Ce qui caractérise aujourd’hui le budget des municipalités, c’est que la plus grande partie de leurs recettes provient de l’impôt direct. Les taxes indirectes, les taxes de consommation, qui jouent le principal rôle dans nos budgets municipaux, n’ont encore dans le budget des villes russes qu’un rôle nul ou accessoire. Ce seul fait explique déjà en partie l’infériorité de leurs ressources et le peu d’élasticité de leurs revenus. Beaucoup des impôts existant aujourd’hui n’ont dans la capitale au moins qu’un caractère provisoire. Lors de l’introduction du nouveau statut municipal à Saint-Pétersbourg, il avait été décidé que les anciennes contributions prélevées au profit de la ville seraient temporairement maintenues pendant une période de quelques années. Ce délai écoulé, l’administration municipale, instruite par l’expérience, devait décider lesquels de ces impôts méritaient d’être définitivement adoptés, lesquels devaient être abrogés ou remplacés. La douma pétersbourgeoise n’a point perdu de vue ce grave problème, elle en a durant les dernières années préparé la solution sans s’être encore arrêtée à aucun parti. Voilà comment s’est maintenu un système fiscal reconnu par tous vicieux ou insuffisant. Aujourd’hui les deux principales sources du revenu des villes sont l’impôt immobilier et l’impôt des patentes de commerce. Saint-Pétersbourg possède en outre beaucoup de petites taxes municipales, parfois plus vexatoires que productives. Le rendement annuel de dix ou onze de ces taxes secondaires (taxes sur les marchands ambulans, sur les cochers de fiacre, sur les artèles ou associations de portefaix, sur les courtiers maritimes, les notaires, les agens de change etc.), ne dépassait pas beaucoup la maigre somme de 200,000 roubles, et cependant le conseil municipal s’est prononcé pour le maintien de la plupart. Il y a encore des ressources affectées à des dépenses spéciales : ainsi une taxe pour l’éclairage des rues, une autre au profit des hospices de la ville. Il est à remarquer qu’à Saint-Pétersbourg même la rentrée de ces impôts ne s’opère pas toujours avec une parfaite régularité. L’impôt immobilier en particulier présente d’ordinaire des mécomptes ; de ce côté il y a souvent, dans les budgets municipaux comme dans le budget de l’état ou dans celui des provinces, un arriéré considérable dont le recouvrement ne s’effectue que les années suivantes.

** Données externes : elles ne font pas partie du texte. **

(* ===== verification/File.v ===== *)
(** * Open files: file.c, and pipealloc of pipe.c

    The table of open files with its reference counts; reading and writing
    dispatch to pipes and inodes. *)

From stdpp Require Import functions.
From S2P Require Import Prelude Bytes Cstring Kstate Sync Kalloc Pipe Disk Bio Log Fs.
Local Open Scope Z_scope.

Definition file_at (f : nat) : K file :=
  let! t := gets ftable in deref "struct file" (t !! f).

Definition upd_file (f : nat) (g : file -> file) : K unit :=
  let! ff := file_at f in
  modify (fun s => set_ftable (<[f := g ff]> (ftable s)) s).

(** The loop of [filealloc]. *)
Fixpoint file_scan (t : list file) (i : nat) : option nat :=
  match t with
  | [] => None
  | f :: t' => if f_ref f =? 0 then Some i else file_scan t' (S i)
  end.

Definition filealloc : K (option nat) :=
  do acquire FtableLock;
  let! t := gets ftable in
  match file_scan t 0 with
  | Some i =>
      do upd_file i (set_f_ref 1);
      do release FtableLock;
      ret (Some i)
  | None =>
      do release FtableLock;
      ret None
  end.

Definition filedup (f : nat) : K nat :=
  do acquire FtableLock;
  let! ff := file_at f in
  if f_ref ff <? 1 then panic "filedup" else
  do upd_file f (fun ff => set_f_ref (f_ref ff + 1) ff);
  do release FtableLock;
  ret f.

Section File.
Context {Lay : Layout} {Dev : BlockDev} {Sw : DevSw}.

Definition fileclose (f : nat) : K unit :=
  do acquire FtableLock;
  let! ff := file_at f in
  if f_ref ff <? 1 then panic "fileclose" else
  do upd_file f (fun ff => set_f_ref (f_ref ff - 1) ff);
  let! ff := file_at f in
  if 0 <? f_ref ff then release FtableLock else
  do upd_file f (set_f_ref 0);
  do upd_file f (set_f_type FD_NONE);
  do release FtableLock;
  match f_type ff with
  | FD_PIPE => pipeclose (f_pipe ff) (f_writable ff)
  | FD_INODE =>
      do begin_op;
      do iput (f_ip ff);
      end_op
  | FD_NONE => ret tt
  end.

Definition filestat (f : nat) : K (Z * option stat) :=
  let! ff := file_at f in
  match f_type ff with
  | FD_INODE =>
      do ilock (f_ip ff);
      let! st := stati (f_ip ff) in
      do iunlock (f_ip ff);
      ret (0, Some st)
  | _ => ret (-1, None)
  end.

Definition fileread (f : nat) (n : Z) : K (Z * list Z) :=
  let! ff := file_at f in
  if negb (f_readable ff) then ret (-1, []) else
  match f_type ff with
  | FD_PIPE => piperead (f_pipe ff) n
  | FD_INODE =>
      do ilock (f_ip ff);
      let! ff := file_at f in
      let! ' (r, bytes) := readi (f_ip ff) (f_off ff) (u32 n) in
      do when (0 <? r) (upd_file f (fun ff => set_f_off (u32 (f_off ff + r)) ff));
      do iunlock (f_ip ff);
      ret (r, bytes)
  | FD_NONE => panic "fileread"
  end.

(** [max] of [filewrite]: the bytes written in one transaction. *)
Definition FILEWRITE_MAX : Z := ((LOGSIZE - 1 - 1 - 2) / 2) * 512.

(** The loop of [filewrite]; the result is [i] after it. *)
Fixpoint filewrite_loop (fuel f : nat) (addr : list Z) (n i : Z) : K Z :=
  if negb (i <? n) then ret i else
  let n1 := Z.min (n - i) FILEWRITE_MAX in
  do begin_op;
  let! ff := file_at f in
  do ilock (f_ip ff);
  let! ff := file_at f in
  let! r := writei (f_ip ff) (drop (Z.to_nat i) addr) (f_off ff) n1 in
  do when (0 <? r) (upd_file f (fun ff => set_f_off (u32 (f_off ff + r)) ff));
  do iunlock (f_ip ff);
  do end_op;
  if r <? 0 then ret i else
  if negb (r =? n1) then panic "short filewrite" else
  match fuel with O => hang | S k => filewrite_loop k f addr n (i + r) end.

Definition filewrite (f : nat) (addr : list Z) (n : Z) : K Z :=
  let! ff := file_at f in
  if negb (f_writable ff) then ret (-1) else
  match f_type ff with
  | FD_PIPE => pipewrite (f_pipe ff) addr n
  | FD_INODE =>
      let! i := filewrite_loop (Z.to_nat n) f addr n 0 in
      ret (if i =? n then n else -1)
  | FD_NONE => panic "filewrite"
  end.

(** ** pipealloc *)

(** The label [bad] of [pipealloc]. *)
Definition pipealloc_bad (p : Z) (f0 f1 : option nat) : K (option (nat * nat)) :=
  do when (negb (p =? 0)) (kfree p);
  do match f0 with Some f => fileclose f | None => ret tt end;
  do match f1 with Some f => fileclose f | None => ret tt end;
  ret None.

(** A pipe in the page at [p]; [kfree] left every byte of it 1. *)
Definition new_pipe : pipe := mkPipe (replicate (Z.to_nat PIPESIZE) 1) 0 0 true true.

Definition pipealloc : K (option (nat * nat)) :=
  let! f0 := filealloc in
  match f0 with
  | None => pipealloc_bad 0 None None
  | Some a =>
      let! f1 := filealloc in
      match f1 with
      | None => pipealloc_bad 0 (Some a) None
      | Some b =>
          let! p := kalloc in
          if p =? 0 then pipealloc_bad 0 (Some a) (Some b) else
          do modify (fun s => set_pipes (<[p := new_pipe]> (pipes s)) s);
          do upd_file a (fun f => mkFile FD_PIPE (f_ref f) true false p (f_ip f) (f_off f));
          do upd_file b (fun f => mkFile FD_PIPE (f_ref f) false true p (f_ip f) (f_off f));
          ret (Some (a, b))
      end
  end.
End File.

(** ** Reference counts *)

(** The file table and the references held elsewhere: [refs f] is how many
    descriptors refer to file [f]. *)
Definition ftable_ok (t : list file) (refs : nat -> nat) : Prop :=
  forall f ff, t !! f = Some ff -> f_ref ff = Z.of_nat (refs f).

Lemma file_scan_spec t i r :
  file_scan t i = Some r ->
  exists k f, r = (i + k)%nat /\ t !! k = Some f /\ f_ref f = 0 /\
    forall j g, (j < k)%nat -> t !! j = Some g -> f_ref g <> 0.
Proof.
  revert i. induction t as [|f t IH]; intros i; cbn; [done|].
  destruct (Z.eqb_spec (f_ref f) 0) as [H0|H0].
  - intros [= <-]. exists 0%nat, f. split; [lia|]. split; [done|]. split; [done|]. lia.
  - intros (k & g & -> & Hk & Hg & Hlt)%IH. exists (S k), g. split; [lia|].
    split; [done|]. split; [done|]. intros [|j] h Hj Hh; [by injection Hh as <-|].
    eapply Hlt; [|done]. lia.
Qed.

Lemma file_scan_None t i f ff : file_scan t i = None -> t !! f = Some ff -> f_ref ff <> 0.
Proof.
  revert i f. induction t as [|g t IH]; intros i f; cbn; [done|].
  destruct (Z.eqb_spec (f_ref g) 0) as [H0|H0]; [done|].
  intros Hs. destruct f as [|f]; cbn; [by intros [= <-]|]. by eapply IH.
Qed.

Lemma file_at_runs f ff s : ftable s !! f = Some ff -> runs (file_at f) s ff s.
Proof. intros H e. unfold file_at, bind, gets. by rewrite H. Qed.

Lemma upd_file_runs f ff g s :
  ftable s !! f = Some ff ->
  runs (upd_file f g) s tt (set_ftable (<[f := g ff]> (ftable s)) s).
Proof.
  intros H. unfold upd_file. eapply runs_bind; [by apply file_at_runs|]. by intros e.
Qed.

Lemma ftable_ok_insert t refs f ff g n :
  ftable_ok t refs -> t !! f = Some ff -> f_ref g = Z.of_nat n ->
  ftable_ok (<[f := g]> t) (<[f := n]> refs).
Proof.
  intros Ht Hf Hg f' ff'. destruct (decide (f' = f)) as [->|Hne].
  - rewrite list_lookup_insert_eq by (by eapply lookup_lt_Some).
    intros [= <-]. by rewrite fn_lookup_insert.
  - rewrite list_lookup_insert_ne by done. rewrite fn_lookup_insert_ne by done. apply Ht.
Qed.

(** [filealloc] returns a file no descriptor refers to, with one reference,
    and fails only when every file of the table is referred to. *)
Theorem filealloc_fresh s refs :
  ftable_ok (ftable s) refs -> FtableLock ∉ held s ->
  wp filealloc s (fun r s' => held s' = held s /\
    match r with
    | Some f => refs f = 0%nat /\ ftable_ok (ftable s') (<[f := 1%nat]> refs)
    | None => ftable s' = ftable s /\
        forall f, (f < length (ftable s))%nat -> refs f <> 0%nat
    end).
Proof.
  intros Ht Hh. unfold filealloc. apply wp_bind, wp_acquire; [done|].
  apply wp_bind, wp_gets. cbn [ftable set_held].
  destruct (file_scan (ftable s) 0) as [f|] eqn:Hs.
  - destruct (file_scan_spec _ _ _ Hs) as (k & ff & -> & Hk & H0 & _). cbn [Nat.add] in *.
    eapply wp_bind_runs; [by apply (upd_file_runs k ff)|]. apply wp_bind.
    apply (wp_release _ _ (held s)); [done|done|]. apply wp_ret. split; [done|].
    split; [|by apply (ftable_ok_insert _ _ _ ff)].
    pose proof (Ht k ff Hk). lia.
  - apply wp_bind. apply (wp_release _ _ (held s)); [done|done|]. apply wp_ret.
    split; [done|]. split; [done|]. intros f Hf.
    destruct (lookup_lt_is_Some_2 _ _ Hf) as [ff Hff].
    pose proof (file_scan_None _ _ _ _ Hs Hff). pose proof (Ht f ff Hff). lia.
Qed.

(** [filedup] adds exactly one reference. *)
Theorem filedup_counts s refs f :
  ftable_ok (ftable s) refs -> FtableLock ∉ held s ->
  (f < length (ftable s))%nat -> (0 < refs f)%nat ->
  wp (filedup f) s (fun r s' => r = f /\ held s' = held s /\
    ftable_ok (ftable s') (<[f := S (refs f)]> refs)).
Proof.
  intros Ht Hh Hf Hr. destruct (lookup_lt_is_Some_2 _ _ Hf) as [ff Hff].
  pose proof (Ht f ff Hff) as Href. unfold filedup. apply wp_bind, wp_acquire; [done|].
  eapply wp_bind_runs; [by apply (file_at_runs f ff)|]. apply wp_if_false; [lia|].
  eapply wp_bind_runs; [by apply (upd_file_runs f ff)|]. apply wp_bind.
  apply (wp_release _ _ (held s)); [done|done|]. apply wp_ret. split; [done|]. split; [done|].
  apply (ftable_ok_insert _ _ _ ff); [done..|]. cbn. lia.
Qed.

Lemma fileclose_runs `{Layout, BlockDev} f ff s :
  ftable s !! f = Some ff -> 1 < f_ref ff -> FtableLock ∉ held s ->
  runs (fileclose f) s tt (set_ftable (<[f := set_f_ref (f_ref ff - 1) ff]> (ftable s)) s).
Proof.
  intros Hff Hr Hh. unfold fileclose. eapply runs_bind; [by apply acquire_runs|].
  eapply runs_bind; [by apply (file_at_runs f ff)|]. rewrite (proj2 (Z.ltb_ge _ _)) by lia.
  eapply runs_bind; [by apply (upd_file_runs f ff)|]. eapply runs_bind.
  { apply (file_at_runs f (set_f_ref (f_ref ff - 1) ff)). apply list_lookup_insert_eq. by eapply lookup_lt_Some. }
  cbn [f_ref set_f_ref]. rewrite (proj2 (Z.ltb_lt _ _)) by lia. intros e. rewrite (release_runs _ _ (held s)) by done.
  by destruct s.
Qed.

(** [fileclose] of a file with other references only drops one. *)
Theorem fileclose_shared `{Layout, BlockDev} s refs f :
  ftable_ok (ftable s) refs -> FtableLock ∉ held s ->
  (f < length (ftable s))%nat -> (1 < refs f)%nat ->
  wp (fileclose f) s (fun _ s' => s' = set_ftable (ftable s') s /\
    ftable_ok (ftable s') (<[f := (refs f - 1)%nat]> refs)).
Proof.
  intros Ht Hh Hf Hr. destruct (lookup_lt_is_Some_2 _ _ Hf) as [ff Hff]. pose proof (Ht f ff Hff) as Href.
  eapply runs_wp; [apply (fileclose_runs f ff); [done|lia|done]|]. split; [done|].
  apply (ftable_ok_insert _ _ _ ff); [done..|]. cbn. lia.
Qed.

(** ** Examples *)

(** A table of two files, the first one open twice. *)
Definition two_files : list file :=
  [mkFile FD_PIPE 2 true false 4096 0 0; mkFile FD_NONE 0 false false 0 0 0].
Definition two_refs (f : nat) : nat := if (f =? 0)%nat then 2 else 0.
Definition files_state : kstate := set_ftable two_files (reset_state ∅ 0 [] 0).

Lemma two_files_ok : ftable_ok (ftable files_state) two_refs.
Proof. by intros [|[|f]] ff [= <-]. Qed.

Lemma filealloc_fresh_witness :
  wp filealloc files_state (fun r s' => r <> Some 0%nat).
Proof.
  eapply wp_mono; [apply (filealloc_fresh _ two_refs two_files_ok); cbn; set_solver|].
  intros [f|] s' [_ H]; [|done]. intros [= ->]. by destruct H.
Defined.

Lemma filedup_counts_witness :
  wp (filedup 0) files_state (fun r s' =>
    r = 0%nat /\ ftable_ok (ftable s') (<[0%nat := 3%nat]> two_refs)).
Proof.
  eapply wp_mono; [apply (filedup_counts _ two_refs 0 two_files_ok); cbn; [set_solver|lia|lia]|].
  by intros r s' (-> & _ & H).
Defined.

Lemma fileclose_shared_witness :
  wp (fileclose (Lay := small_layout) 0) files_state (fun _ s' =>
    ftable_ok (ftable s') (<[0%nat := 1%nat]> two_refs)).
Proof.
  eapply wp_mono; [apply (fileclose_shared (H := small_layout) _ two_refs 0
    two_files_ok); cbn; [set_solver|lia|lia]|].
  by intros r s' [_ ?].
Defined.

Les projets de réforme fiscale discutés dans la presse ou dans la douma de Saint-Pétersbourg s’accordent d’ordinaire à demander, comme par le passé, les principales ressources de la municipalité aux contributions directes. Deux impôts surtout sont mis en avant, deux impôts qui tendent également à frapper le revenu et qui sans doute seront l’un ou l’autre, et peut-être l’un et l’autre à la fois prochainement adoptés. Le premier est une taxe sur les locations, qui, sauf pour les bâtimens affectés au commerce, sont aujourd’hui exemptes de taxes. D’après un mémoire publié en 1876 par le Bulletin du conseil municipal de Saint-Pétersbourg, le montant total des loyers représenterait annuellement dans la capitale une somme de 38 ou 39 millions de roubles, y compris les logemens habités par les propriétaires. En défalquant de ce chiffre les loyers des locaux affectés au commerce et déjà taxés ainsi que les logemens dont le loyer est inférieur à 180 roubles par an, il resterait encore d’après ces calculs une vingtaine de millions à soumettre à la taxe. En les frappant d’un droit uniforme de 2 pour 100 ou d’un droit moyen de 3 pour 100, selon les divers projets mis en avant, les loyers donneraient ainsi à la capitale un revenu de 400,000 ou de 600,000 roubles qui pourrait s’accroître avec l’agrandissement de la ville ou l’élévation de la taxe.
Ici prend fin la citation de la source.